Bond arqueó una ceja.
—¿Cuál?
—La guapa de ahí fuera. Soltera, por lo que he visto.
—Te refieres a mi secretaria —dijo Bond con sequedad. Se levantó y se dirigió hacia la puerta—. Señorita Goodnight, ¿quiere entrar, por favor?
Ella obedeció, con el ceño fruncido.
—Nuestro amigo Percy quiere hablar con usted. Osborne-Smith no captó la ironía de la elección de nombre de Bond y le entregó la hoja de papel.
—Hágame una fotocopia, por favor.
La joven asintió, no sin lanzar una mirada a Bond, cogió el documento y fue a la fotocopiadora. Osborne-Smith la llamó:
—Por ambos lados, claro está. El derroche concede ventaja al enemigo, ¿no es así?
Goodnight regresó un momento después. Osborne-Smith guardó el original en su maletín y dio la copia a Bond.
—¿Va alguna vez al campo de tiro?
—De vez en cuando —contestó Bond. No añadió que lo hacía seis horas a la semana, religiosamente, allí dentro con armas cortas y al aire libre con todo el equipo en Bisley. Y cada quince días practicaba en el FATS de Scotland Yard, el simulador de entrenamiento de tiro informatizado de alta definición, en el cual te colocaban un electrodo en la espalda. Si el terrorista te disparaba antes que él a ti, acababas de rodillas presa de un dolor tremendo.
—¿Debemos observar las formalidades, verdad? —Osborne-Smith señaló la hoja que sostenía Bond—. Solicitud de ir armado temporalmente.
Tan sólo unos cuantos agentes del orden podían portar armas en Inglaterra.
—Tal vez no sea buena idea utilizar mi nombre en eso —indicó Bond.
Dio la impresión de que Osborne-Smith no había pensado en aquel detalle.
—Puede que tengas razón. Bien, utiliza una tapadera extraoficial, ¿de acuerdo? John Smith bastará.

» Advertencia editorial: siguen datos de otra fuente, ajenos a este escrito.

(* ===== verification/AesTables.v ===== *)
(** * Tables of OpenAES (src/Native/libcryptonote/crypto/oaes_lib.c)

    The S-box, its inverse and the tables of multiplication in GF(2^8), and the
    functions that read them. *)

From Stdlib Require Import ZArith Lia.
From stdpp Require Import base tactics list numbers.
From S2P Require Import Prelude.
Open Scope Z_scope.

(** [oaes_gf_8], the round constants. *)
Definition oaes_gf_8 : list Z := [0x01; 0x02; 0x04; 0x08; 0x10; 0x20; 0x40; 0x80; 0x1b; 0x36].

Definition oaes_sub_byte_value : list (list Z) := [
  [0x63; 0x7c; 0x77; 0x7b; 0xf2; 0x6b; 0x6f; 0xc5; 0x30; 0x01; 0x67; 0x2b; 0xfe; 0xd7; 0xab; 0x76];
  [0xca; 0x82; 0xc9; 0x7d; 0xfa; 0x59; 0x47; 0xf0; 0xad; 0xd4; 0xa2; 0xaf; 0x9c; 0xa4; 0x72; 0xc0];
  [0xb7; 0xfd; 0x93; 0x26; 0x36; 0x3f; 0xf7; 0xcc; 0x34; 0xa5; 0xe5; 0xf1; 0x71; 0xd8; 0x31; 0x15];
  [0x04; 0xc7; 0x23; 0xc3; 0x18; 0x96; 0x05; 0x9a; 0x07; 0x12; 0x80; 0xe2; 0xeb; 0x27; 0xb2; 0x75];
  [0x09; 0x83; 0x2c; 0x1a; 0x1b; 0x6e; 0x5a; 0xa0; 0x52; 0x3b; 0xd6; 0xb3; 0x29; 0xe3; 0x2f; 0x84];
  [0x53; 0xd1; 0x00; 0xed; 0x20; 0xfc; 0xb1; 0x5b; 0x6a; 0xcb; 0xbe; 0x39; 0x4a; 0x4c; 0x58; 0xcf];
  [0xd0; 0xef; 0xaa; 0xfb; 0x43; 0x4d; 0x33; 0x85; 0x45; 0xf9; 0x02; 0x7f; 0x50; 0x3c; 0x9f; 0xa8];
  [0x51; 0xa3; 0x40; 0x8f; 0x92; 0x9d; 0x38; 0xf5; 0xbc; 0xb6; 0xda; 0x21; 0x10; 0xff; 0xf3; 0xd2];
  [0xcd; 0x0c; 0x13; 0xec; 0x5f; 0x97; 0x44; 0x17; 0xc4; 0xa7; 0x7e; 0x3d; 0x64; 0x5d; 0x19; 0x73];
  [0x60; 0x81; 0x4f; 0xdc; 0x22; 0x2a; 0x90; 0x88; 0x46; 0xee; 0xb8; 0x14; 0xde; 0x5e; 0x0b; 0xdb];
  [0xe0; 0x32; 0x3a; 0x0a; 0x49; 0x06; 0x24; 0x5c; 0xc2; 0xd3; 0xac; 0x62; 0x91; 0x95; 0xe4; 0x79];
  [0xe7; 0xc8; 0x37; 0x6d; 0x8d; 0xd5; 0x4e; 0xa9; 0x6c; 0x56; 0xf4; 0xea; 0x65; 0x7a; 0xae; 0x08];
  [0xba; 0x78; 0x25; 0x2e; 0x1c; 0xa6; 0xb4; 0xc6; 0xe8; 0xdd; 0x74; 0x1f; 0x4b; 0xbd; 0x8b; 0x8a];
  [0x70; 0x3e; 0xb5; 0x66; 0x48; 0x03; 0xf6; 0x0e; 0x61; 0x35; 0x57; 0xb9; 0x86; 0xc1; 0x1d; 0x9e];
  [0xe1; 0xf8; 0x98; 0x11; 0x69; 0xd9; 0x8e; 0x94; 0x9b; 0x1e; 0x87; 0xe9; 0xce; 0x55; 0x28; 0xdf];
  [0x8c; 0xa1; 0x89; 0x0d; 0xbf; 0xe6; 0x42; 0x68; 0x41; 0x99; 0x2d; 0x0f; 0xb0; 0x54; 0xbb; 0x16]].

Definition oaes_inv_sub_byte_value : list (list Z) := [
  [0x52; 0x09; 0x6a; 0xd5; 0x30; 0x36; 0xa5; 0x38; 0xbf; 0x40; 0xa3; 0x9e; 0x81; 0xf3; 0xd7; 0xfb];
  [0x7c; 0xe3; 0x39; 0x82; 0x9b; 0x2f; 0xff; 0x87; 0x34; 0x8e; 0x43; 0x44; 0xc4; 0xde; 0xe9; 0xcb];
  [0x54; 0x7b; 0x94; 0x32; 0xa6; 0xc2; 0x23; 0x3d; 0xee; 0x4c; 0x95; 0x0b; 0x42; 0xfa; 0xc3; 0x4e];
  [0x08; 0x2e; 0xa1; 0x66; 0x28; 0xd9; 0x24; 0xb2; 0x76; 0x5b; 0xa2; 0x49; 0x6d; 0x8b; 0xd1; 0x25];
  [0x72; 0xf8; 0xf6; 0x64; 0x86; 0x68; 0x98; 0x16; 0xd4; 0xa4; 0x5c; 0xcc; 0x5d; 0x65; 0xb6; 0x92];
  [0x6c; 0x70; 0x48; 0x50; 0xfd; 0xed; 0xb9; 0xda; 0x5e; 0x15; 0x46; 0x57; 0xa7; 0x8d; 0x9d; 0x84];
  [0x90; 0xd8; 0xab; 0x00; 0x8c; 0xbc; 0xd3; 0x0a; 0xf7; 0xe4; 0x58; 0x05; 0xb8; 0xb3; 0x45; 0x06];
  [0xd0; 0x2c; 0x1e; 0x8f; 0xca; 0x3f; 0x0f; 0x02; 0xc1; 0xaf; 0xbd; 0x03; 0x01; 0x13; 0x8a; 0x6b];
  [0x3a; 0x91; 0x11; 0x41; 0x4f; 0x67; 0xdc; 0xea; 0x97; 0xf2; 0xcf; 0xce; 0xf0; 0xb4; 0xe6; 0x73];
  [0x96; 0xac; 0x74; 0x22; 0xe7; 0xad; 0x35; 0x85; 0xe2; 0xf9; 0x37; 0xe8; 0x1c; 0x75; 0xdf; 0x6e];
  [0x47; 0xf1; 0x1a; 0x71; 0x1d; 0x29; 0xc5; 0x89; 0x6f; 0xb7; 0x62; 0x0e; 0xaa; 0x18; 0xbe; 0x1b];
  [0xfc; 0x56; 0x3e; 0x4b; 0xc6; 0xd2; 0x79; 0x20; 0x9a; 0xdb; 0xc0; 0xfe; 0x78; 0xcd; 0x5a; 0xf4];
  [0x1f; 0xdd; 0xa8; 0x33; 0x88; 0x07; 0xc7; 0x31; 0xb1; 0x12; 0x10; 0x59; 0x27; 0x80; 0xec; 0x5f];
  [0x60; 0x51; 0x7f; 0xa9; 0x19; 0xb5; 0x4a; 0x0d; 0x2d; 0xe5; 0x7a; 0x9f; 0x93; 0xc9; 0x9c; 0xef];
  [0xa0; 0xe0; 0x3b; 0x4d; 0xae; 0x2a; 0xf5; 0xb0; 0xc8; 0xeb; 0xbb; 0x3c; 0x83; 0x53; 0x99; 0x61];
  [0x17; 0x2b; 0x04; 0x7e; 0xba; 0x77; 0xd6; 0x26; 0xe1; 0x69; 0x14; 0x63; 0x55; 0x21; 0x0c; 0x7d]].

Definition oaes_gf_mul_2 : list (list Z) := [
  [0x00; 0x02; 0x04; 0x06; 0x08; 0x0a; 0x0c; 0x0e; 0x10; 0x12; 0x14; 0x16; 0x18; 0x1a; 0x1c; 0x1e];
  [0x20; 0x22; 0x24; 0x26; 0x28; 0x2a; 0x2c; 0x2e; 0x30; 0x32; 0x34; 0x36; 0x38; 0x3a; 0x3c; 0x3e];
  [0x40; 0x42; 0x44; 0x46; 0x48; 0x4a; 0x4c; 0x4e; 0x50; 0x52; 0x54; 0x56; 0x58; 0x5a; 0x5c; 0x5e];
  [0x60; 0x62; 0x64; 0x66; 0x68; 0x6a; 0x6c; 0x6e; 0x70; 0x72; 0x74; 0x76; 0x78; 0x7a; 0x7c; 0x7e];
  [0x80; 0x82; 0x84; 0x86; 0x88; 0x8a; 0x8c; 0x8e; 0x90; 0x92; 0x94; 0x96; 0x98; 0x9a; 0x9c; 0x9e];
  [0xa0; 0xa2; 0xa4; 0xa6; 0xa8; 0xaa; 0xac; 0xae; 0xb0; 0xb2; 0xb4; 0xb6; 0xb8; 0xba; 0xbc; 0xbe];
  [0xc0; 0xc2; 0xc4; 0xc6; 0xc8; 0xca; 0xcc; 0xce; 0xd0; 0xd2; 0xd4; 0xd6; 0xd8; 0xda; 0xdc; 0xde];
  [0xe0; 0xe2; 0xe4; 0xe6; 0xe8; 0xea; 0xec; 0xee; 0xf0; 0xf2; 0xf4; 0xf6; 0xf8; 0xfa; 0xfc; 0xfe];
  [0x1b; 0x19; 0x1f; 0x1d; 0x13; 0x11; 0x17; 0x15; 0x0b; 0x09; 0x0f; 0x0d; 0x03; 0x01; 0x07; 0x05];
  [0x3b; 0x39; 0x3f; 0x3d; 0x33; 0x31; 0x37; 0x35; 0x2b; 0x29; 0x2f; 0x2d; 0x23; 0x21; 0x27; 0x25];
  [0x5b; 0x59; 0x5f; 0x5d; 0x53; 0x51; 0x57; 0x55; 0x4b; 0x49; 0x4f; 0x4d; 0x43; 0x41; 0x47; 0x45];
  [0x7b; 0x79; 0x7f; 0x7d; 0x73; 0x71; 0x77; 0x75; 0x6b; 0x69; 0x6f; 0x6d; 0x63; 0x61; 0x67; 0x65];
  [0x9b; 0x99; 0x9f; 0x9d; 0x93; 0x91; 0x97; 0x95; 0x8b; 0x89; 0x8f; 0x8d; 0x83; 0x81; 0x87; 0x85];
  [0xbb; 0xb9; 0xbf; 0xbd; 0xb3; 0xb1; 0xb7; 0xb5; 0xab; 0xa9; 0xaf; 0xad; 0xa3; 0xa1; 0xa7; 0xa5];
  [0xdb; 0xd9; 0xdf; 0xdd; 0xd3; 0xd1; 0xd7; 0xd5; 0xcb; 0xc9; 0xcf; 0xcd; 0xc3; 0xc1; 0xc7; 0xc5];
  [0xfb; 0xf9; 0xff; 0xfd; 0xf3; 0xf1; 0xf7; 0xf5; 0xeb; 0xe9; 0xef; 0xed; 0xe3; 0xe1; 0xe7; 0xe5]].

Definition oaes_gf_mul_3 : list (list Z) := [
  [0x00; 0x03; 0x06; 0x05; 0x0c; 0x0f; 0x0a; 0x09; 0x18; 0x1b; 0x1e; 0x1d; 0x14; 0x17; 0x12; 0x11];
  [0x30; 0x33; 0x36; 0x35; 0x3c; 0x3f; 0x3a; 0x39; 0x28; 0x2b; 0x2e; 0x2d; 0x24; 0x27; 0x22; 0x21];
  [0x60; 0x63; 0x66; 0x65; 0x6c; 0x6f; 0x6a; 0x69; 0x78; 0x7b; 0x7e; 0x7d; 0x74; 0x77; 0x72; 0x71];
  [0x50; 0x53; 0x56; 0x55; 0x5c; 0x5f; 0x5a; 0x59; 0x48; 0x4b; 0x4e; 0x4d; 0x44; 0x47; 0x42; 0x41];
  [0xc0; 0xc3; 0xc6; 0xc5; 0xcc; 0xcf; 0xca; 0xc9; 0xd8; 0xdb; 0xde; 0xdd; 0xd4; 0xd7; 0xd2; 0xd1];
  [0xf0; 0xf3; 0xf6; 0xf5; 0xfc; 0xff; 0xfa; 0xf9; 0xe8; 0xeb; 0xee; 0xed; 0xe4; 0xe7; 0xe2; 0xe1];
  [0xa0; 0xa3; 0xa6; 0xa5; 0xac; 0xaf; 0xaa; 0xa9; 0xb8; 0xbb; 0xbe; 0xbd; 0xb4; 0xb7; 0xb2; 0xb1];
  [0x90; 0x93; 0x96; 0x95; 0x9c; 0x9f; 0x9a; 0x99; 0x88; 0x8b; 0x8e; 0x8d; 0x84; 0x87; 0x82; 0x81];
  [0x9b; 0x98; 0x9d; 0x9e; 0x97; 0x94; 0x91; 0x92; 0x83; 0x80; 0x85; 0x86; 0x8f; 0x8c; 0x89; 0x8a];
  [0xab; 0xa8; 0xad; 0xae; 0xa7; 0xa4; 0xa1; 0xa2; 0xb3; 0xb0; 0xb5; 0xb6; 0xbf; 0xbc; 0xb9; 0xba];
  [0xfb; 0xf8; 0xfd; 0xfe; 0xf7; 0xf4; 0xf1; 0xf2; 0xe3; 0xe0; 0xe5; 0xe6; 0xef; 0xec; 0xe9; 0xea];
  [0xcb; 0xc8; 0xcd; 0xce; 0xc7; 0xc4; 0xc1; 0xc2; 0xd3; 0xd0; 0xd5; 0xd6; 0xdf; 0xdc; 0xd9; 0xda];
  [0x5b; 0x58; 0x5d; 0x5e; 0x57; 0x54; 0x51; 0x52; 0x43; 0x40; 0x45; 0x46; 0x4f; 0x4c; 0x49; 0x4a];
  [0x6b; 0x68; 0x6d; 0x6e; 0x67; 0x64; 0x61; 0x62; 0x73; 0x70; 0x75; 0x76; 0x7f; 0x7c; 0x79; 0x7a];
  [0x3b; 0x38; 0x3d; 0x3e; 0x37; 0x34; 0x31; 0x32; 0x23; 0x20; 0x25; 0x26; 0x2f; 0x2c; 0x29; 0x2a];
  [0x0b; 0x08; 0x0d; 0x0e; 0x07; 0x04; 0x01; 0x02; 0x13; 0x10; 0x15; 0x16; 0x1f; 0x1c; 0x19; 0x1a]].

Definition oaes_gf_mul_9 : list (list Z) := [
  [0x00; 0x09; 0x12; 0x1b; 0x24; 0x2d; 0x36; 0x3f; 0x48; 0x41; 0x5a; 0x53; 0x6c; 0x65; 0x7e; 0x77];
  [0x90; 0x99; 0x82; 0x8b; 0xb4; 0xbd; 0xa6; 0xaf; 0xd8; 0xd1; 0xca; 0xc3; 0xfc; 0xf5; 0xee; 0xe7];
  [0x3b; 0x32; 0x29; 0x20; 0x1f; 0x16; 0x0d; 0x04; 0x73; 0x7a; 0x61; 0x68; 0x57; 0x5e; 0x45; 0x4c];
  [0xab; 0xa2; 0xb9; 0xb0; 0x8f; 0x86; 0x9d; 0x94; 0xe3; 0xea; 0xf1; 0xf8; 0xc7; 0xce; 0xd5; 0xdc];
  [0x76; 0x7f; 0x64; 0x6d; 0x52; 0x5b; 0x40; 0x49; 0x3e; 0x37; 0x2c; 0x25; 0x1a; 0x13; 0x08; 0x01];
  [0xe6; 0xef; 0xf4; 0xfd; 0xc2; 0xcb; 0xd0; 0xd9; 0xae; 0xa7; 0xbc; 0xb5; 0x8a; 0x83; 0x98; 0x91];
  [0x4d; 0x44; 0x5f; 0x56; 0x69; 0x60; 0x7b; 0x72; 0x05; 0x0c; 0x17; 0x1e; 0x21; 0x28; 0x33; 0x3a];
  [0xdd; 0xd4; 0xcf; 0xc6; 0xf9; 0xf0; 0xeb; 0xe2; 0x95; 0x9c; 0x87; 0x8e; 0xb1; 0xb8; 0xa3; 0xaa];
  [0xec; 0xe5; 0xfe; 0xf7; 0xc8; 0xc1; 0xda; 0xd3; 0xa4; 0xad; 0xb6; 0xbf; 0x80; 0x89; 0x92; 0x9b];
  [0x7c; 0x75; 0x6e; 0x67; 0x58; 0x51; 0x4a; 0x43; 0x34; 0x3d; 0x26; 0x2f; 0x10; 0x19; 0x02; 0x0b];
  [0xd7; 0xde; 0xc5; 0xcc; 0xf3; 0xfa; 0xe1; 0xe8; 0x9f; 0x96; 0x8d; 0x84; 0xbb; 0xb2; 0xa9; 0xa0];
  [0x47; 0x4e; 0x55; 0x5c; 0x63; 0x6a; 0x71; 0x78; 0x0f; 0x06; 0x1d; 0x14; 0x2b; 0x22; 0x39; 0x30];
  [0x9a; 0x93; 0x88; 0x81; 0xbe; 0xb7; 0xac; 0xa5; 0xd2; 0xdb; 0xc0; 0xc9; 0xf6; 0xff; 0xe4; 0xed];
  [0x0a; 0x03; 0x18; 0x11; 0x2e; 0x27; 0x3c; 0x35; 0x42; 0x4b; 0x50; 0x59; 0x66; 0x6f; 0x74; 0x7d];
  [0xa1; 0xa8; 0xb3; 0xba; 0x85; 0x8c; 0x97; 0x9e; 0xe9; 0xe0; 0xfb; 0xf2; 0xcd; 0xc4; 0xdf; 0xd6];
  [0x31; 0x38; 0x23; 0x2a; 0x15; 0x1c; 0x07; 0x0e; 0x79; 0x70; 0x6b; 0x62; 0x5d; 0x54; 0x4f; 0x46]].

Definition oaes_gf_mul_b : list (list Z) := [
  [0x00; 0x0b; 0x16; 0x1d; 0x2c; 0x27; 0x3a; 0x31; 0x58; 0x53; 0x4e; 0x45; 0x74; 0x7f; 0x62; 0x69];
  [0xb0; 0xbb; 0xa6; 0xad; 0x9c; 0x97; 0x8a; 0x81; 0xe8; 0xe3; 0xfe; 0xf5; 0xc4; 0xcf; 0xd2; 0xd9];
  [0x7b; 0x70; 0x6d; 0x66; 0x57; 0x5c; 0x41; 0x4a; 0x23; 0x28; 0x35; 0x3e; 0x0f; 0x04; 0x19; 0x12];
  [0xcb; 0xc0; 0xdd; 0xd6; 0xe7; 0xec; 0xf1; 0xfa; 0x93; 0x98; 0x85; 0x8e; 0xbf; 0xb4; 0xa9; 0xa2];
  [0xf6; 0xfd; 0xe0; 0xeb; 0xda; 0xd1; 0xcc; 0xc7; 0xae; 0xa5; 0xb8; 0xb3; 0x82; 0x89; 0x94; 0x9f];
  [0x46; 0x4d; 0x50; 0x5b; 0x6a; 0x61; 0x7c; 0x77; 0x1e; 0x15; 0x08; 0x03; 0x32; 0x39; 0x24; 0x2f];
  [0x8d; 0x86; 0x9b; 0x90; 0xa1; 0xaa; 0xb7; 0xbc; 0xd5; 0xde; 0xc3; 0xc8; 0xf9; 0xf2; 0xef; 0xe4];
  [0x3d; 0x36; 0x2b; 0x20; 0x11; 0x1a; 0x07; 0x0c; 0x65; 0x6e; 0x73; 0x78; 0x49; 0x42; 0x5f; 0x54];
  [0xf7; 0xfc; 0xe1; 0xea; 0xdb; 0xd0; 0xcd; 0xc6; 0xaf; 0xa4; 0xb9; 0xb2; 0x83; 0x88; 0x95; 0x9e];
  [0x47; 0x4c; 0x51; 0x5a; 0x6b; 0x60; 0x7d; 0x76; 0x1f; 0x14; 0x09; 0x02; 0x33; 0x38; 0x25; 0x2e];
  [0x8c; 0x87; 0x9a; 0x91; 0xa0; 0xab; 0xb6; 0xbd; 0xd4; 0xdf; 0xc2; 0xc9; 0xf8; 0xf3; 0xee; 0xe5];
  [0x3c; 0x37; 0x2a; 0x21; 0x10; 0x1b; 0x06; 0x0d; 0x64; 0x6f; 0x72; 0x79; 0x48; 0x43; 0x5e; 0x55];
  [0x01; 0x0a; 0x17; 0x1c; 0x2d; 0x26; 0x3b; 0x30; 0x59; 0x52; 0x4f; 0x44; 0x75; 0x7e; 0x63; 0x68];
  [0xb1; 0xba; 0xa7; 0xac; 0x9d; 0x96; 0x8b; 0x80; 0xe9; 0xe2; 0xff; 0xf4; 0xc5; 0xce; 0xd3; 0xd8];
  [0x7a; 0x71; 0x6c; 0x67; 0x56; 0x5d; 0x40; 0x4b; 0x22; 0x29; 0x34; 0x3f; 0x0e; 0x05; 0x18; 0x13];
  [0xca; 0xc1; 0xdc; 0xd7; 0xe6; 0xed; 0xf0; 0xfb; 0x92; 0x99; 0x84; 0x8f; 0xbe; 0xb5; 0xa8; 0xa3]].

Definition oaes_gf_mul_d : list (list Z) := [
  [0x00; 0x0d; 0x1a; 0x17; 0x34; 0x39; 0x2e; 0x23; 0x68; 0x65; 0x72; 0x7f; 0x5c; 0x51; 0x46; 0x4b];
  [0xd0; 0xdd; 0xca; 0xc7; 0xe4; 0xe9; 0xfe; 0xf3; 0xb8; 0xb5; 0xa2; 0xaf; 0x8c; 0x81; 0x96; 0x9b];
  [0xbb; 0xb6; 0xa1; 0xac; 0x8f; 0x82; 0x95; 0x98; 0xd3; 0xde; 0xc9; 0xc4; 0xe7; 0xea; 0xfd; 0xf0];
  [0x6b; 0x66; 0x71; 0x7c; 0x5f; 0x52; 0x45; 0x48; 0x03; 0x0e; 0x19; 0x14; 0x37; 0x3a; 0x2d; 0x20];
  [0x6d; 0x60; 0x77; 0x7a; 0x59; 0x54; 0x43; 0x4e; 0x05; 0x08; 0x1f; 0x12; 0x31; 0x3c; 0x2b; 0x26];
  [0xbd; 0xb0; 0xa7; 0xaa; 0x89; 0x84; 0x93; 0x9e; 0xd5; 0xd8; 0xcf; 0xc2; 0xe1; 0xec; 0xfb; 0xf6];
  [0xd6; 0xdb; 0xcc; 0xc1; 0xe2; 0xef; 0xf8; 0xf5; 0xbe; 0xb3; 0xa4; 0xa9; 0x8a; 0x87; 0x90; 0x9d];
  [0x06; 0x0b; 0x1c; 0x11; 0x32; 0x3f; 0x28; 0x25; 0x6e; 0x63; 0x74; 0x79; 0x5a; 0x57; 0x40; 0x4d];
  [0xda; 0xd7; 0xc0; 0xcd; 0xee; 0xe3; 0xf4; 0xf9; 0xb2; 0xbf; 0xa8; 0xa5; 0x86; 0x8b; 0x9c; 0x91];
  [0x0a; 0x07; 0x10; 0x1d; 0x3e; 0x33; 0x24; 0x29; 0x62; 0x6f; 0x78; 0x75; 0x56; 0x5b; 0x4c; 0x41];
  [0x61; 0x6c; 0x7b; 0x76; 0x55; 0x58; 0x4f; 0x42; 0x09; 0x04; 0x13; 0x1e; 0x3d; 0x30; 0x27; 0x2a];
  [0xb1; 0xbc; 0xab; 0xa6; 0x85; 0x88; 0x9f; 0x92; 0xd9; 0xd4; 0xc3; 0xce; 0xed; 0xe0; 0xf7; 0xfa];
  [0xb7; 0xba; 0xad; 0xa0; 0x83; 0x8e; 0x99; 0x94; 0xdf; 0xd2; 0xc5; 0xc8; 0xeb; 0xe6; 0xf1; 0xfc];
  [0x67; 0x6a; 0x7d; 0x70; 0x53; 0x5e; 0x49; 0x44; 0x0f; 0x02; 0x15; 0x18; 0x3b; 0x36; 0x21; 0x2c];
  [0x0c; 0x01; 0x16; 0x1b; 0x38; 0x35; 0x22; 0x2f; 0x64; 0x69; 0x7e; 0x73; 0x50; 0x5d; 0x4a; 0x47];
  [0xdc; 0xd1; 0xc6; 0xcb; 0xe8; 0xe5; 0xf2; 0xff; 0xb4; 0xb9; 0xae; 0xa3; 0x80; 0x8d; 0x9a; 0x97]].

Definition oaes_gf_mul_e : list (list Z) := [
  [0x00; 0x0e; 0x1c; 0x12; 0x38; 0x36; 0x24; 0x2a; 0x70; 0x7e; 0x6c; 0x62; 0x48; 0x46; 0x54; 0x5a];
  [0xe0; 0xee; 0xfc; 0xf2; 0xd8; 0xd6; 0xc4; 0xca; 0x90; 0x9e; 0x8c; 0x82; 0xa8; 0xa6; 0xb4; 0xba];
  [0xdb; 0xd5; 0xc7; 0xc9; 0xe3; 0xed; 0xff; 0xf1; 0xab; 0xa5; 0xb7; 0xb9; 0x93; 0x9d; 0x8f; 0x81];
  [0x3b; 0x35; 0x27; 0x29; 0x03; 0x0d; 0x1f; 0x11; 0x4b; 0x45; 0x57; 0x59; 0x73; 0x7d; 0x6f; 0x61];
  [0xad; 0xa3; 0xb1; 0xbf; 0x95; 0x9b; 0x89; 0x87; 0xdd; 0xd3; 0xc1; 0xcf; 0xe5; 0xeb; 0xf9; 0xf7];
  [0x4d; 0x43; 0x51; 0x5f; 0x75; 0x7b; 0x69; 0x67; 0x3d; 0x33; 0x21; 0x2f; 0x05; 0x0b; 0x19; 0x17];
  [0x76; 0x78; 0x6a; 0x64; 0x4e; 0x40; 0x52; 0x5c; 0x06; 0x08; 0x1a; 0x14; 0x3e; 0x30; 0x22; 0x2c];
  [0x96; 0x98; 0x8a; 0x84; 0xae; 0xa0; 0xb2; 0xbc; 0xe6; 0xe8; 0xfa; 0xf4; 0xde; 0xd0; 0xc2; 0xcc];
  [0x41; 0x4f; 0x5d; 0x53; 0x79; 0x77; 0x65; 0x6b; 0x31; 0x3f; 0x2d; 0x23; 0x09; 0x07; 0x15; 0x1b];
  [0xa1; 0xaf; 0xbd; 0xb3; 0x99; 0x97; 0x85; 0x8b; 0xd1; 0xdf; 0xcd; 0xc3; 0xe9; 0xe7; 0xf5; 0xfb];
  [0x9a; 0x94; 0x86; 0x88; 0xa2; 0xac; 0xbe; 0xb0; 0xea; 0xe4; 0xf6; 0xf8; 0xd2; 0xdc; 0xce; 0xc0];
  [0x7a; 0x74; 0x66; 0x68; 0x42; 0x4c; 0x5e; 0x50; 0x0a; 0x04; 0x16; 0x18; 0x32; 0x3c; 0x2e; 0x20];
  [0xec; 0xe2; 0xf0; 0xfe; 0xd4; 0xda; 0xc8; 0xc6; 0x9c; 0x92; 0x80; 0x8e; 0xa4; 0xaa; 0xb8; 0xb6];
  [0x0c; 0x02; 0x10; 0x1e; 0x34; 0x3a; 0x28; 0x26; 0x7c; 0x72; 0x60; 0x6e; 0x44; 0x4a; 0x58; 0x56];
  [0x37; 0x39; 0x2b; 0x25; 0x0f; 0x01; 0x13; 0x1d; 0x47; 0x49; 0x5b; 0x55; 0x7f; 0x71; 0x63; 0x6d];
  [0xd7; 0xd9; 0xcb; 0xc5; 0xef; 0xe1; 0xf3; 0xfd; 0xa7; 0xa9; 0xbb; 0xb5; 0x9f; 0x91; 0x83; 0x8d]].

(** [table[_y][_x]] for the two halves of the byte. *)
Definition oaes_lookup (table : list (list Z)) (byte : Z) : Z :=
  let _x := Z.land byte 0x0f in
  let _y := Z.shiftr (Z.land byte 0xf0) 4 in
  (table !!! Z.to_nat _y) !!! Z.to_nat _x.

Definition oaes_sub_byte (byte : Z) : Z := oaes_lookup oaes_sub_byte_value byte.
Definition oaes_inv_sub_byte (byte : Z) : Z := oaes_lookup oaes_inv_sub_byte_value byte.

Definition oaes_gf_mul (left right : Z) : Z :=
  if right =? 0x02 then oaes_lookup oaes_gf_mul_2 left
  else if right =? 0x03 then oaes_lookup oaes_gf_mul_3 left
  else if right =? 0x09 then oaes_lookup oaes_gf_mul_9 left
  else if right =? 0x0b then oaes_lookup oaes_gf_mul_b left
  else if right =? 0x0d then oaes_lookup oaes_gf_mul_d left
  else if right =? 0x0e then oaes_lookup oaes_gf_mul_e left
  else left.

Rellena el formulario y contesta a las preguntas de atrás. Política sobre armas y todo eso. Si te la pegas con una banda sonora, llámame. Yo te sacaré del apuro
—Pongo manos a la obra.
—Buen chico. Me alegro de que todo esté arreglado. Ya nos coordinaremos más adelante…, después de nuestras respectivas misiones secretas. —Dio unas palmaditas sobre su maletín—. Me voy a Cambridge.
Dio media vuelta y salió tan en tromba como había llegado.
—Qué individuo tan espantoso —susurró Goodnight.
Bond lanzó una breve carcajada. Levantó la chaqueta del respaldo de la silla y se la puso, al tiempo que cogía el plano.
—Voy a la armería a recoger mi arma, y después me ausentaré durante tres o cuatro horas.
—¿Y el formulario, James?
—Ah. —Lo levantó, lo rompió en pulcras tiras y las introdujo en el plano a modo de puntos—. ¿Para qué desperdiciar post-its? Concede ventaja al enemigo, ya sabes.